Un match épique s’est déroulé devant nos yeux ce matin entre Rafael Nadal et Novak Djokovic. La différence entre la victoire et la défaite parfois ne tient qu’à un fil ou dans ce contexte à un pouce ! Le point que Nadal avait en offrande devant lui pour consolider le bris du service de Djokovic semblait être une formalité ; un terrain tout grand ouvert pour déposer la balle et ainsi prendre les devant 40-15 dans le cinquième set pour conserver son service et creuser l’écart à 5-3. Ma perception n’est pas la réalité car seul Nadal pourrait nous expliquer ce qui s’est produit. Dans tous ses points, Nadal semblait libre et il « laissait la balle partir » en s’élançant de tout son lui ! C’est cette attitude qui lui a permis de rester dans ce match et d’ébranler Djokovic mais à cet instant précis, j’ai senti qu’il a eu de la retenue, si infime soit elle, il a semblé saisir toute l’ampleur de l’importance de ce point et de cette ouverture si grande qui s’offrait à lui et ça lui a coûté le point. Je suis une fan de Nadal (encore plus de Federer mais bon) et j’apprécie tout l’effort et l’engagement qu’il démontre dans chacun de ses points. À l’opposé Djokovic ne semble pas travailler fort mais plutôt travailler bien et de façon mesurée.
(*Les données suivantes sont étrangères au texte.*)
(** A height of [2^32] has no 4-byte packing: [struct.pack] raises, and so
    does [make_png], for the positive dimensions [1] and [2^32]. *)
Lemma header_contents_counterexample :
  0 < 1 /\ 0 < 4294967296 /\
  ihdr_payload 1 4294967296 = Raise StructError /\
  make_png zlib_store 1 4294967296 sample_fn = Raise StructError.
Proof.
  repeat apply conj; try lia.
  - reflexivity.
  - apply (make_png_bad_dimension zlib_store 1 4294967296 sample_fn sample_pixels).
    + apply sample_fn_returns.
    + apply grid_ok_spec. intros x y _ _. apply sample_pixels_ok.
    + right. right. lia.
Qed.

(** ** Degenerate dimensions *)

Lemma no_pixels_returns (w h : Z) (f : Z -> Z -> result rgba) :
  w = 0 \/ h = 0 -> returns_on w h f (fun _ _ => (0, 0, 0, 0)).
Proof. intros H x y Hx Hy. lia. Qed.

Lemma empty_grid_ok (w h : Z) (g : Z -> Z -> rgba) :
  w = 0 \/ h = 0 -> grid_ok w h g = true.
Proof. intro H. apply grid_ok_spec. intros x y Hx Hy. lia. Qed.

Lemma flat_map_singleton {A B : Type} (b : B) (xs : list A) :
  flat_map (fun _ => [b]) xs = repeat b (length xs).
Proof.
  induction xs as [| x xs IH]; cbn [flat_map length repeat app].
  - reflexivity.
  - rewrite IH. reflexivity.
Qed.

(** With no column or no row, the buffer is one filter byte per row. *)
Lemma empty_scanline_buffer (w h : Z) (g : Z -> Z -> rgba) :
  w = 0 \/ h = 0 -> scanline_buffer w h g = repeat x00 (Z.to_nat h).
Proof.
  intros [-> | ->].
  - unfold scanline_buffer, scanline. cbn [range Z.to_nat seq map flat_map].
    rewrite (flat_map_singleton x00).
    unfold range. rewrite length_map, length_seq. reflexivity.
  - reflexivity.
Qed.

(** C9, amended. [make_png] does not validate its dimensions: for width 0 or
    height 0, the other dimension being in [[0, 2^32)] and the compressed
    buffer shorter than [2^32] bytes, it does not fail. It returns the
    signature followed by IHDR, IDAT and IEND, where the IHDR payload records
    the given dimensions and the IDAT payload is the compression of the
    buffer: empty when the height is 0, one filter byte 0 per row when the
    width is 0. The pixel function is not called. *)
Theorem degenerate_dimensions (compress : list byte -> list byte) (w h : Z)
    (f : Z -> Z -> result rgba) :
  w = 0 \/ h = 0 -> 0 <= w < 2 ^ 32 -> 0 <= h < 2 ^ 32 ->
  Z.of_nat (length (compress (repeat x00 (Z.to_nat h)))) < 2 ^ 32 ->
  build_raw w h f = Ok (repeat x00 (Z.to_nat h)) /\
  (h = 0 -> repeat x00 (Z.to_nat h) = []) /\
  ihdr_payload w h = Ok (header_fields w h) /\
  parse_ihdr (header_fields w h) = Some (w, h, 8, 6, 0, 0, 0) /\
  make_png compress w h f =
    Ok (PNG_SIGNATURE
        ++ serialized_chunk IHDR (header_fields w h)
        ++ serialized_chunk IDAT (compress (repeat x00 (Z.to_nat h)))
        ++ serialized_chunk IEND []).
Proof.
  intros Hz Hw Hh L.
  pose proof (no_pixels_returns w h f Hz) as Hf.
  pose proof (empty_grid_ok w h (fun _ _ => (0, 0, 0, 0)) Hz) as Hg.
  pose proof (empty_scanline_buffer w h (fun _ _ => (0, 0, 0, 0)) Hz) as Hb.
  refine (conj _ (conj _ (conj _ (conj _ _)))).
  - rewrite (build_raw_eq w h f _ Hf), Hg, Hb. reflexivity.
  - intros ->. reflexivity.
  - apply ihdr_payload_Ok; assumption.
  - apply parse_ihdr_payload; assumption.
  - rewrite (make_png_Ok compress w h f _ Hf Hg Hw Hh)
      by (rewrite Hb; exact L).
    unfold png_stream, stream_of. rewrite Hb. reflexivity.
Qed.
Son niveau d’énergie a vraisemblablement chuté plus le match avançait et je sentais bien que ce serait le tour de Nadal tellement il « décochait » mais la stabilité et la confiance en ses moyens que Djokovic a démontré me sidère. Bien entendu il est le numéro 1 et pour l’avoir regardé jouer à plusieurs reprises au cours des dernières années, il est très talentueux, il a une excellente maîtrise de sa raquette en plus de disposer de plusieurs armes offensives mais ce qui m’a marqué aujourd’hui a été sa patience. Pendant un même échange, il attendait le moment clé pour enfoncer le clou. Il n’a pratiquement jamais précipité la fin d’un échange malgré le fait qu’il semblait fatigué. Nadal lui semblait prendre toutes les chances pour défaire Djokovic. Serait-ce simplement l’aura du numéro 1 qui donne à Djokovic cette sensation, cette confiance qu’il a tout ce dont il a besoin pour gagner ?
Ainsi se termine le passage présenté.